From the first line to the last, return the data exactly as written.
=-=-=-=-=
Lemma should_exclude_inflected_has_base_witness :
  ∃ base, base ∈ ({[ py "cat"; py "cats" ]} : gset (list N))
          ∧ base ≠ str_lower (PyRuntime := ascii_runtime) (py "cats")
          ∧ (length base ≤ length (str_lower (PyRuntime := ascii_runtime) (py "cats")))%nat.
Proof.
  apply (should_exclude_inflected_has_base (rt := ascii_runtime) (py "cats") (py "en")).
  vm_compute. reflexivity.
Defined.

(** ** Pairing the dictionary files *)

Lemma odict_set_elem_of k v d kv :
  kv ∈ odict_set k v d → kv = (k, v) ∨ kv ∈ d.
Proof.
  induction d as [|[k' v'] d IH]; simpl.
  - intros ->%list_elem_of_singleton. by left.
  - case_bool_decide.
    + intros [->|?]%elem_of_cons; [by left|]. right. by apply list_elem_of_further.
    + intros [->|Hin]%elem_of_cons; [right; apply list_elem_of_here|].
      destruct (IH Hin); [by left|]. right. by apply list_elem_of_further.
Qed.

Lemma odict_get_elem_of k d v : odict_get k d = Some v → (k, v) ∈ d.
Proof.
  unfold odict_get.
  destruct (list_find (λ kv, kv.1 = k) d) as [[i [k' v']]|] eqn:Hfind; simpl; [|done].
  intros [= <-]. apply list_find_Some in Hfind as (Hlook & Hk & _). simpl in Hk. subst k'.
  by eapply list_elem_of_lookup_2.
Qed.

Section Pairing.
Context `{rt : PyRuntime}.

(** X30. [_find_matching_dict_pairs] raises [FileNotFoundError] when the
    directory does not exist. Otherwise every pair it returns is made of the
    normalised paths of two listed names with the same base name, the first
    ending in [.aff] and the second in [.dic], case ignored. *)
Theorem find_matching_dict_pairs_sound (fs : FileSystem) (directory : list N) :
  match fs_listdir fs !! directory with
  | None => _find_matching_dict_pairs fs directory = Raise FileNotFoundError
  | Some names =>
      ∃ pairs, _find_matching_dict_pairs fs directory = Ok pairs
        ∧ ∀ aff_path dic_path, (aff_path, dic_path) ∈ pairs →
            ∃ aff_name dic_name,
              aff_name ∈ names ∧ dic_name ∈ names
              ∧ splitext_root aff_name = splitext_root dic_name
              ∧ endswith (str_lower aff_name) (py ".aff") = true
              ∧ endswith (str_lower dic_name) (py ".dic") = true
              ∧ aff_path = normpath (path_join directory aff_name)
              ∧ dic_path = normpath (path_join directory dic_name)
  end.
Proof.
  unfold _find_matching_dict_pairs.
  destruct (fs_listdir fs !! directory) as [names|]; [|done].
  set (good := λ (ext : list N) (d : list (list N * list N)),
         ∀ k v, (k, v) ∈ d →
           ∃ name, name ∈ names ∧ k = splitext_root name
                   ∧ v = normpath (path_join directory name)
                   ∧ endswith (str_lower name) ext = true).
  set (step := λ '(aff_files, dic_files) name,
         if endswith (str_lower name) (py ".aff")
         then (odict_set (splitext_root name) (normpath (path_join directory name)) aff_files,
               dic_files)
         else if endswith (str_lower name) (py ".dic")
         then (aff_files,
               odict_set (splitext_root name) (normpath (path_join directory name)) dic_files)
         else (aff_files, dic_files)).
  assert (Hfold : ∀ todo st,
    (∀ name, name ∈ todo → name ∈ names) →
    good (py ".aff") st.1 → good (py ".dic") st.2 →
    good (py ".aff") (foldl step st todo).1 ∧ good (py ".dic") (foldl step st todo).2).
  { induction todo as [|name todo IH]; intros [aff_files dic_files] Hsub Ha Hd; [done|].
    cbn [foldl]. apply IH.
    - intros n Hn. by apply Hsub, list_elem_of_further.
    - simpl. destruct (endswith (str_lower name) (py ".aff")) eqn:Haff;
        [|destruct (endswith (str_lower name) (py ".dic")); exact Ha].
      intros k v [[= -> ->]|Hin]%odict_set_elem_of; [|by apply Ha].
      exists name. split_and!; try done. apply Hsub, list_elem_of_here.
    - simpl. destruct (endswith (str_lower name) (py ".aff")) eqn:Haff; [exact Hd|].
      destruct (endswith (str_lower name) (py ".dic")) eqn:Hdic; [|exact Hd].
      intros k v [[= -> ->]|Hin]%odict_set_elem_of; [|by apply Hd].
      exists name. split_and!; try done. apply Hsub, list_elem_of_here. }
  destruct (Hfold names ([], [])) as [Ha Hd]; try done;
    try (by intros k v ?%elem_of_nil).
  fold step. destruct (foldl step ([], []) names) as [aff_files dic_files].
  eexists. split; [reflexivity|].
  intros aff_path dic_path ([base_name aff_path'] & Hin & Hpair)%list_elem_of_omap.
  destruct (odict_get base_name dic_files) as [dic_path'|] eqn:Hget; simpl in Hpair; [|done].
  injection Hpair as <- <-.
  destruct (Ha _ _ Hin) as (aff_name & ? & Hk & ? & ?).
  destruct (Hd _ _ (odict_get_elem_of _ _ _ Hget)) as (dic_name & ? & Hk' & ? & ?).
  exists aff_name, dic_name. split_and!; try done. congruence.
Qed.

End Pairing.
=-=-=-=-=
• **TASK RESPONSE**:
Lemma should_exclude_inflected_has_base_witness :
  ∃ base, base ∈ ({[ py "cat"; py "cats" ]} : gset (list N))
          ∧ base ≠ str_lower (PyRuntime := ascii_runtime) (py "cats")
          ∧ (length base ≤ length (str_lower (PyRuntime := ascii_runtime) (py "cats")))%nat.
Proof.
  apply (should_exclude_inflected_has_base (rt := ascii_runtime) (py "cats") (py "en")).
  vm_compute. reflexivity.
Defined.

(** ** Pairing the dictionary files *)

Lemma odict_set_elem_of k v d kv :
  kv ∈ odict_set k v d → kv = (k, v) ∨ kv ∈ d.
Proof.
  induction d as [|[k' v'] d IH]; simpl.
  - intros ->%list_elem_of_singleton. by left.
  - case_bool_decide.
    + intros [->|?]%elem_of_cons; [by left|]. right. by apply list_elem_of_further.
    + intros [->|Hin]%elem_of_cons; [right; apply list_elem_of_here|].
      destruct (IH Hin); [by left|]. right. by apply list_elem_of_further.
Qed.

Lemma odict_get_elem_of k d v : odict_get k d = Some v → (k, v) ∈ d.
Proof.
  unfold odict_get.
  destruct (list_find (λ kv, kv.1 = k) d) as [[i [k' v']]|] eqn:Hfind; simpl; [|done].
  intros [= <-]. apply list_find_Some in Hfind as (Hlook & Hk & _). simpl in Hk. subst k'.
  by eapply list_elem_of_lookup_2.
Qed.

Section Pairing.
Context `{rt : PyRuntime}.

(** X30. [_find_matching_dict_pairs] raises [FileNotFoundError] when the
    directory does not exist. Otherwise every pair it returns is made of the
    normalised paths of two listed names with the same base name, the first
    ending in [.aff] and the second in [.dic], case ignored. *)
Theorem find_matching_dict_pairs_sound (fs : FileSystem) (directory : list N) :
  match fs_listdir fs !! directory with
  | None => _find_matching_dict_pairs fs directory = Raise FileNotFoundError
  | Some names =>
      ∃ pairs, _find_matching_dict_pairs fs directory = Ok pairs
        ∧ ∀ aff_path dic_path, (aff_path, dic_path) ∈ pairs →
            ∃ aff_name dic_name,
              aff_name ∈ names ∧ dic_name ∈ names
              ∧ splitext_root aff_name = splitext_root dic_name
              ∧ endswith (str_lower aff_name) (py ".aff") = true
              ∧ endswith (str_lower dic_name) (py ".dic") = true
              ∧ aff_path = normpath (path_join directory aff_name)
              ∧ dic_path = normpath (path_join directory dic_name)
  end.
Proof.
  unfold _find_matching_dict_pairs.
  destruct (fs_listdir fs !! directory) as [names|]; [|done].
  set (good := λ (ext : list N) (d : list (list N * list N)),
         ∀ k v, (k, v) ∈ d →
           ∃ name, name ∈ names ∧ k = splitext_root name
                   ∧ v = normpath (path_join directory name)
                   ∧ endswith (str_lower name) ext = true).
  set (step := λ '(aff_files, dic_files) name,
         if endswith (str_lower name) (py ".aff")
         then (odict_set (splitext_root name) (normpath (path_join directory name)) aff_files,
               dic_files)
         else if endswith (str_lower name) (py ".dic")
         then (aff_files,
               odict_set (splitext_root name) (normpath (path_join directory name)) dic_files)
         else (aff_files, dic_files)).
  assert (Hfold : ∀ todo st,
    (∀ name, name ∈ todo → name ∈ names) →
    good (py ".aff") st.1 → good (py ".dic") st.2 →
    good (py ".aff") (foldl step st todo).1 ∧ good (py ".dic") (foldl step st todo).2).
  { induction todo as [|name todo IH]; intros [aff_files dic_files] Hsub Ha Hd; [done|].
    cbn [foldl]. apply IH.
    - intros n Hn. by apply Hsub, list_elem_of_further.
    - simpl. destruct (endswith (str_lower name) (py ".aff")) eqn:Haff;
        [|destruct (endswith (str_lower name) (py ".dic")); exact Ha].
      intros k v [[= -> ->]|Hin]%odict_set_elem_of; [|by apply Ha].
      exists name. split_and!; try done. apply Hsub, list_elem_of_here.
    - simpl. destruct (endswith (str_lower name) (py ".aff")) eqn:Haff; [exact Hd|].
      destruct (endswith (str_lower name) (py ".dic")) eqn:Hdic; [|exact Hd].
      intros k v [[= -> ->]|Hin]%odict_set_elem_of; [|by apply Hd].
      exists name. split_and!; try done. apply Hsub, list_elem_of_here. }
  destruct (Hfold names ([], [])) as [Ha Hd]; try done;
    try (by intros k v ?%elem_of_nil).
  fold step. destruct (foldl step ([], []) names) as [aff_files dic_files].
  eexists. split; [reflexivity|].
  intros aff_path dic_path ([base_name aff_path'] & Hin & Hpair)%list_elem_of_omap.
  destruct (odict_get base_name dic_files) as [dic_path'|] eqn:Hget; simpl in Hpair; [|done].
  injection Hpair as <- <-.
  destruct (Ha _ _ Hin) as (aff_name & ? & Hk & ? & ?).
  destruct (Hd _ _ (odict_get_elem_of _ _ _ Hget)) as (dic_name & ? & Hk' & ? & ?).
  exists aff_name, dic_name. split_and!; try done. congruence.
Qed.

End Pairing.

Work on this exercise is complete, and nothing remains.